Confidentiality clubs, as discussed above, are inspired by the framework of litigation in U.K. Courts. Similarly, issues relating to the inclusion of in-house counsels have been discussed in multiple landmark cases in U.K. as well, specifically, Oneplus v. Mitsubishi.5 and Interdigital v. Oneplus6 reiterating the ratio in the Mitsubishi case. In these judicial decisions on the conundrum of inclusion/non-inclusion of in-house representatives and parties, the courts deliberated extensively on the need to strike a delicate balance between the disputed considerations.

On one hand, there is the need to ensure the inclusion of necessary participants, while on the other, there is the equally compelling requirement to uphold principles of natural justice and equitable proceedings. The courts are acutely aware of the inherent risk that exposing highly confidential and commercially sensitive information may entail, which could result in substantial harm and damage to the party divulging such information in case these members are included.

5. Analysis and Possible Solutions

To equitably resolve this dilemma by balancing the interests of both the parties, the court can create a criteria for confidentiality. The rate of confidentiality can be determined as per the commercial importance of the information and how much damage the possible leak can cause.

Additionally, the Indian courts can also create a confidentiality club as per the discussions of the Court of Appeal in the case of Oneplus v. Mitsubishi, where Lord Justice Floyd created a three tier club. First tier being the Attorney’s Eyes Only (AEO) including only the attorneys of either side. Second tier being the Highly Confidential Material (HCM). This includes the parties and their representatives. The last tier is Ordinary Disclosure Materials (ODM) which is governed by the Civil Procedure Rules. In cases where the Attorney feels that the information has to be disclosed to the parties, they may be allowed to do so. However, in cases where the technicality of the information is so supreme that sharing of the same with the parties will not necessarily acquire any apt suggestion, the information can be restricted from sharing.

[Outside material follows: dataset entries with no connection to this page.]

(** @src src/modules/organization/app/commands/create-organization.ts:63-150 execute
    The result is the identifiers of the organization and of its owner's
    membership. *)
Definition createOrganization (command : CreateOrganizationCommand) : Command (ID * ID) :=
  _ ⟵ require (operationIs command.(co_work) "organization.create")
        (fail_with Errors.invalid "organization work operation is invalid" "organization.invalid_operation");
  identityId ⟵ actor command.(co_sessionToken);
  bind (perform now) (fun createdAt =>
  organizationId ⟵ nextId "organization.id_generation";
  organization ⟵ pure_ (Organization.create
    (Organization.mkCreate organizationId command.(co_name) command.(co_slug) createdAt));
  membershipId ⟵ nextId "organization.id_generation";
  membership ⟵ pure_ (Membership.add
    (Membership.mkAdd membershipId organization.(o_id) identityId (VStr (js "owner")) createdAt));
  organizationEventId ⟵ nextId "organization.id_generation";
  organizationEvent ⟵ orgEvent organizationEventId e_created createdAt command.(co_work) "organization"
    organization.(o_id) organization.(o_id)
    [("organization_id", VStr organization.(o_id)); ("identity_id", VStr identityId);
     ("name", VStr organization.(o_name)); ("slug", VStr organization.(o_slug))]%string;
  membershipEventId ⟵ nextId "organization.id_generation";
  membershipEvent ⟵ orgEvent membershipEventId e_added createdAt command.(co_work) "membership"
    membership.(m_id) organization.(o_id)
    [("organization_id", VStr organization.(o_id)); ("identity_id", VStr identityId);
     ("membership_id", VStr membership.(m_id)); ("role", VStr (js (Membership.roleName membership.(m_role))))]%string;
  _ ⟵ depends "organization.commit"
    (perform (saveOrganization (mkOrganizationCommit organization membership
                                  [organizationEvent; membershipEvent] command.(co_work))));
  Ret (Ok (organization.(o_id), membership.(m_id)))).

This brings about an equitable solution to the problem while balancing the needs and interests of either side i.e. the party to whom the information is disclosed and the party that is disclosing the information.

6. Conclusion

The inclusion of in-house counsel within confidentiality clubs in the terrain of SEPs licensing has illuminated the multifaceted nature of this issue. It is highlighted through the contradicting clauses of the two Rules that codify the same i.e. the Delhi High Court (Original Side) Rules, 2018, and the Delhi High Court Intellectual Property Rights Division Rules, 2022, and how that has led to variance between multiple precedents over the years. The courts need to analyze the reservations of both sides before reaching a solution, as was done in the U.K. jurisdiction.

India, whilst at its peak of technological advancements and rapid growth needs to solidify any reservation or issue in the realm of patent litigation to continue its rapid growth in the market of SEPs and licensing at FRAND rates as confidentiality clubs, and the role of in-house counsels within them will remain at the forefront of the legal discourse for dissemination of any information necessary for proper litigation till it is resolved.


  1. Telefonktiebolaget LM Ericsson (publ.) v. Lava International Ltd., 2016 SCC OnLine Del 1354.
  2. Transformative Learning Solutions Pvt. Ltd. & Ors. v. Pawajot Kaur Baweja & Ors., AIR 2019 Del 197.
  3. Genentech Inc. & Ors. v. Drugs Controller General of India, 2015 SCC OnLine Del 13191.
  4. Interdigital Technology Corporation v. Xiomi Corporation, (2021) 277 DLT 396.
  5. Oneplus v. Mitsubishi [2020] EWCA Civ 1562.
  6. Interdigital v. Oneplus [2023] EWCA Civ 166.